[Input data — start]
(* ===== verification/LoginLimiter.v ===== *)
(** The brake on password guessing ([internal/api/loginlimit.go] and the part of
    [handleLogin] in [auth.go] that uses it).

    The limiter is locked by each of its methods and not by the handler: a request
    asks it ([Allow]), compares the password, and then tells it how that ended
    ([Fail] or [Reset]). Between the two the request is one of those being
    checked, and other requests come, ask and end. One such section is one step
    here, with the clock it read; which request ends next is free. Go visits the
    entries of a map in no fixed order; here it is the order of [map_to_list]. *)

From S2P Require Import Prelude GoTime GoStr Layout.

Definition loginFailureThreshold : Z := 5.
Definition loginBaseCooldown : Z := Minute.
Definition loginMaxCooldown : Z := 15 * Minute.
Definition loginFailureWindow : Z := 30 * Minute.
Definition loginLimiterMaxEntries : nat := Z.to_nat 4096.

Record loginAttempts := mkAttempts { failures : Z; blockedTo : Z; seen : Z }.

Abbreviation loginLimiter := (gmap string loginAttempts).

(** ** The name of an account *)

(** [unicode.IsSpace]. *)
Definition IsSpace (r : Z) : bool :=
  in_range 9 13 r || (r =? 32) || (r =? 133) || (r =? 160) || (r =? 5760) || in_range 8192 8202 r
  || (r =? 8232) || (r =? 8233) || (r =? 8239) || (r =? 8287) || (r =? 12288).

Fixpoint trim_runes (rs : list Z) : list Z :=
  match rs with
  | r :: rs' => if IsSpace r then trim_runes rs' else rs
  | [] => []
  end.

(** [utf8.AppendRune]: what is no rune becomes [U+FFFD]. *)
Definition encode_rune (r : Z) : string :=
  let chars := fold_right (λ n s, String (chr n) s) ""%string in
  let r := if (r <? 0) || in_range 55296 57343 r || (1114111 <? r) then 65533 else r in
  if r <? 128 then chars [r]
  else if r <? 2048 then chars [192 + r / 64; 128 + r `mod` 64]
  else if r <? 65536 then chars [224 + r / 4096; 128 + r / 64 `mod` 64; 128 + r `mod` 64]
  else chars [240 + r / 262144; 128 + r / 4096 `mod` 64; 128 + r / 64 `mod` 64; 128 + r `mod` 64].

Fixpoint encode_runes (rs : list Z) : string :=
  match rs with
  | [] => ""
  | r :: rs => encode_rune r +:+ encode_runes rs
  end.

(** [strings.TrimSpace], then [strings.ToLower], rune by rune. *)
Definition loginKey `{Unicode} (username : string) : string :=
  encode_runes (ToLowerRune <$> reverse (trim_runes (reverse (trim_runes (runes username))))).

#[global] Arguments loginKey {_} _ : simpl never.

(** ** The methods of the limiter *)
Section Methods.
Context `{Unicode}.

(** [Duration.Round(time.Second)] of a positive duration. *)
Definition round_second (d : Z) : Z := (d + Second / 2) / Second * Second.

Definition Allow (l : loginLimiter) (username : string) (now : Z) : bool * Z :=
  match l !! loginKey username with
  | None => (true, 0)
  | Some st => if now <? blockedTo st then (false, round_second (blockedTo st - now)) else (true, 0)
  end.

(** An entry that says nothing any more. *)
Definition stale (now : Z) (st : loginAttempts) : bool :=
  (blockedTo st <? now) && (loginFailureWindow <? now - seen st).

(** The loop that looks for the entry seen first; a zero time stands for none. *)
Definition seen_before (best : string * Z) (e : string * loginAttempts) : string * Z :=
  if bool_decide (best.2 = zero_time) || (seen e.2 <? best.2) then (e.1, seen e.2) else best.

Definition oldest (l : loginLimiter) : string * Z := foldl seen_before (""%string, zero_time) (map_to_list l).

Definition evict (l : loginLimiter) (now : Z) : loginLimiter :=
  if (size l <? loginLimiterMaxEntries)%nat then l else
  let l := filter (λ e, stale now e.2 = false) l in
  if (size l <? loginLimiterMaxEntries)%nat then l else
  let k := (oldest l).1 in
  if bool_decide (k = ""%string) then l else delete k l.

Definition cooldown (failures : Z) : Z :=
  let over := failures - loginFailureThreshold in
  let c := Z.shiftl loginBaseCooldown (Z.min over 8) in
  if (loginMaxCooldown <? c) || (c <=? 0) then loginMaxCooldown else c.

(** One more failure in an entry. *)
Definition count_failure (now : Z) (st : loginAttempts) : loginAttempts :=
  let f := if negb (bool_decide (seen st = zero_time)) && (loginFailureWindow <? now - seen st) then 0
           else failures st in
  let f := f + 1 in
  mkAttempts f (if loginFailureThreshold <=? f then now + cooldown f else blockedTo st) now.

Definition Fail_ (l : loginLimiter) (username : string) (now : Z) : loginLimiter :=
  let key := loginKey username in
  match l !! key with
  | Some st => <[key := count_failure now st]> l
  | None => <[key := count_failure now (mkAttempts 0 zero_time zero_time)]> (evict l now)
  end.

Definition Reset_ (l : loginLimiter) (username : string) : loginLimiter := delete (loginKey username) l.

End Methods.

(** ** The handler *)

(** Package [bcrypt], and the hash of a random password that serves where there
    is no account. *)
Class Bcrypt := { CompareHashAndPassword : string → string → bool; dummyPasswordHash : string }.

Record Account := mkAccount { acc_Disabled : bool; acc_PasswordHash : string }.

Inductive Answer := TooMany (retryAfter : Z) | Unauthorized | LoggedIn.

Section Handler.
Context `{Unicode} `{Bcrypt}.

(** Up to the comparison of the password: an answer, or none yet. *)
Definition handleLogin_asks (l : loginLimiter) (username : string) (now : Z) : option Answer :=
  let '(ok, retryAfter) := Allow l username now in
  if negb ok then Some (TooMany retryAfter) else None.

(** Whether the password opens the account that was found. *)
Definition password_ok (user : option Account) (password : string) : bool :=
  let hash := match user with
              | Some u => if negb (bool_decide (acc_PasswordHash u = ""%string)) then acc_PasswordHash u
                          else dummyPasswordHash
              | None => dummyPasswordHash
              end in
  let passwordOK := CompareHashAndPassword hash password in
  match user with
  | None => false
  | Some u => negb (acc_Disabled u || bool_decide (acc_PasswordHash u = ""%string) || negb passwordOK)
  end.

(** From the comparison on. *)
Definition handleLogin_ends (l : loginLimiter) (username : string) (user : option Account) (password : string)
    (now : Z) : loginLimiter * Answer :=
  if negb (password_ok user password) then (Fail_ l username now, Unauthorized)
  else (Reset_ l username, LoggedIn).

(** ** The requests *)

(** The limiter, and the names of the requests between their two sections. *)
Record Logins := mkLogins { lg_limiter : loginLimiter; lg_checking : list string }.

Inductive Event :=
| Asks (username : string) (now : Z)
| Ends (i : nat) (user : option Account) (password : string) (now : Z).

Definition clock (e : Event) : Z := match e with Asks _ now | Ends _ _ _ now => now end.

Record Reply := mkReply { re_user : string; re_at : Z; re_answer : Answer }.

Definition login_step (s : Logins) (e : Event) : Logins * list Reply :=
  match e with
  | Asks username now =>
    match handleLogin_asks (lg_limiter s) username now with
    | Some answer => (s, [mkReply username now answer])
    | None => (mkLogins (lg_limiter s) (lg_checking s ++ [username]), [])
    end
  | Ends i user password now =>
    match lg_checking s !! i with
    | Some username =>
      let '(l, answer) := handleLogin_ends (lg_limiter s) username user password now in
      (mkLogins l (delete i (lg_checking s)), [mkReply username now answer])
    | None => (s, [])
    end
  end.

(** A history of sections, with the answers in their order. *)
Fixpoint serve (s : Logins) (events : list Event) : Logins * list Reply :=
  match events with
  | [] => (s, [])
  | e :: events =>
    let '(s, answers) := login_step s e in
    let '(s, later) := serve s events in
    (s, answers ++ later)
  end.
End Handler.

(** * The pauses *)

(** How long an account waits after its [f]-th failure in a row. *)
Definition pause (f : Z) : Z := if loginFailureThreshold <=? f then cooldown f else 0.

Fixpoint pauses (f : Z) (n : nat) : Z :=
  match n with O => 0 | S n => pause f + pauses (f + 1) n end.

Definition entry_ok (st : loginAttempts) : Prop :=
  0 <= failures st ∧ seen st + pause (failures st) <= Z.max (seen st) (blockedTo st).

Definition limiter_ok (l : loginLimiter) : Prop := map_Forall (λ _, entry_ok) l.

Section Pauses.
Lemma pause_cases f :
  pause f = if f <? 5 then 0 else if f =? 5 then Minute else if f =? 6 then 2 * Minute
            else if f =? 7 then 4 * Minute else if f =? 8 then 8 * Minute else 15 * Minute.
Proof.
  unfold pause, cooldown, loginFailureThreshold.
  destruct (Z.leb_spec 5 f) as [Hf|Hf]; [|by rewrite (proj2 (Z.ltb_lt f 5)) by lia].
  rewrite (proj2 (Z.ltb_ge f 5)) by lia. set (over := Z.min (f - 5) 8).
  assert (over = 0 ∧ f = 5 ∨ over = 1 ∧ f = 6 ∨ over = 2 ∧ f = 7 ∨ over = 3 ∧ f = 8
    ∨ 9 <= f ∧ (over = 4 ∨ over = 5 ∨ over = 6 ∨ over = 7 ∨ over = 8)) as Hc by (unfold over; lia).
  destruct Hc as [[-> ->]|[[-> ->]|[[-> ->]|[[-> ->]|[H9 Ho]]]]]; [vm_compute; done..|].
  do 4 (rewrite (proj2 (Z.eqb_neq f _)) by lia). destruct Ho as [->|[->|[->|[->| ->]]]]; by vm_compute.
Qed.

Lemma pause_nonneg f : 0 <= pause f.
Proof. rewrite pause_cases. unfold Minute, Second. repeat case_match; lia. Qed.

Lemma pause_mono f g : f <= g → pause f <= pause g.
Proof.
  intros Hfg. rewrite !pause_cases. unfold Minute, Second.
  repeat (match goal with |- context [if ?b then _ else _] => destruct b eqn:? end); lia.
Qed.

Lemma pauses_mono n : ∀ f g, f <= g → pauses f n <= pauses g n.
Proof.
  induction n as [|n IH]; intros f g Hfg; cbn; [lia|].
  pose proof (pause_mono f g Hfg). pose proof (IH (f + 1) (g + 1)). lia.
Qed.

(** Nine failures after the first cost half an hour. *)
Lemma nine_pauses f : 1 <= f → loginFailureWindow <= pauses f 9.
Proof. intros Hf. etrans; [|by apply (pauses_mono 9 1)]. vm_compute. done. Qed.

Lemma count_failure_ok now st : entry_ok st → entry_ok (count_failure now st) ∧ 1 <= failures (count_failure now st).
Proof.
  intros [Hf _]. unfold count_failure, entry_ok. cbn.
  assert (∀ f, 0 <= f → (0 <= f + 1 ∧ now + pause (f + 1)
    <= Z.max now (if loginFailureThreshold <=? f + 1 then now + cooldown (f + 1) else blockedTo st)) ∧ 1 <= f + 1) as Hall.
  { intros f H0. split; [|lia]. split; [lia|]. unfold pause. destruct (Z.leb_spec loginFailureThreshold (f + 1)); lia. }
  apply Hall. destruct (_ && _); lia.
Qed.

Lemma count_failure_next now st :
  seen (count_failure now st) = now
  ∧ (now - seen st <= loginFailureWindow → failures (count_failure now st) = failures st + 1).
Proof.
  unfold count_failure. cbn. split; [done|]. intros Hw.
  rewrite (proj2 (Z.ltb_ge loginFailureWindow (now - seen st))) by lia. by rewrite andb_false_r.
Qed.
End Pauses.

(** * The table *)
Section Table.
Context `{Unicode}.

Lemma evict_subseteq l now : evict l now ⊆ l.
Proof.
  unfold evict. case_match; [done|]. case_match; [apply map_filter_subseteq|].
  case_bool_decide; [apply map_filter_subseteq|].
  etrans; [apply delete_subseteq|apply map_filter_subseteq].
Qed.

Lemma evict_room l now : (size l < loginLimiterMaxEntries)%nat → evict l now = l.
Proof. intros Hs. unfold evict. by rewrite (proj2 (Nat.ltb_lt _ _) Hs). Qed.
[Input data — finish]
» **What the task asks**
In the data above, retype exactly and only the lines between the one holding "(** [Duration.Round(time.Second)] of" and the one holding "(** An entry that says nothing any more. *)", inclusive.

» **Completed task**
(** [Duration.Round(time.Second)] of a positive duration. *)
Definition round_second (d : Z) : Z := (d + Second / 2) / Second * Second.

Definition Allow (l : loginLimiter) (username : string) (now : Z) : bool * Z :=
  match l !! loginKey username with
  | None => (true, 0)
  | Some st => if now <? blockedTo st then (false, round_second (blockedTo st - now)) else (true, 0)
  end.

(** An entry that says nothing any more. *)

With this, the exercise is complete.